REQUIRED ACTION: Where in the listing does the string "None" appear? Copy every line that holds it.

SOURCE DATA:

(* ===== verification/DbusMethods.v ===== *)
(** * Methods and properties on the D-Bus

    Models the method and property functions of [src/dbus_api/]: [api/manager_3_0/], [api/fetch_properties_3_0/], [api/shared.rs],
    [pool/], [filesystem/], [blockdev/] and the macros of [macros.rs].  A function gets the tree, which it holds locked for reading,
    the path of the object it is called on and the arguments of the message; [Ctx] is what it changes.
    A method locks the engine once and holds the lock until it has queued what it changed, so it is one step of the daemon.
    [destroy_pool] and [rename_pool] are the exceptions: [log_action!] drops the lock right after the call, before the change is
    queued, and the model splits them there ([unlocked]).  Getters of several properties lock the engine for each; they change nothing
    of it and are one step. *)
From stdpp Require Import base list gmap strings pretty.
From Stdlib Require Import ZArith Lia.
From S2P Require Import Prelude External Json Actions Shared DeviceSet EngineApi Dbus.

(** [serde_json::from_str], [to_string] *)
Class JsonText : Type := { json_from_str : Str → option Value; json_to_string : Value → Str }.

Section methods.
Context `{Traits} `{UuidFormat} `{JsonText}.
Context (tree : Tree) (object_path : Path) (args : list DVal).

(** ** Arguments *)

Definition get_next_arg {A} (read : DVal → option A) (loc : nat) : meth A :=
  match args !! loc with
  | None => merr no_arg
  | Some v => match read v with Some a => mret a | None => merr (invalid_arg (Z.of_nat loc)) end
  end.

THE ANSWER:
  | None => merr no_arg
  | Some v => match read v with Some a => mret a | None => merr (invalid_arg (Z.of_nat loc)) end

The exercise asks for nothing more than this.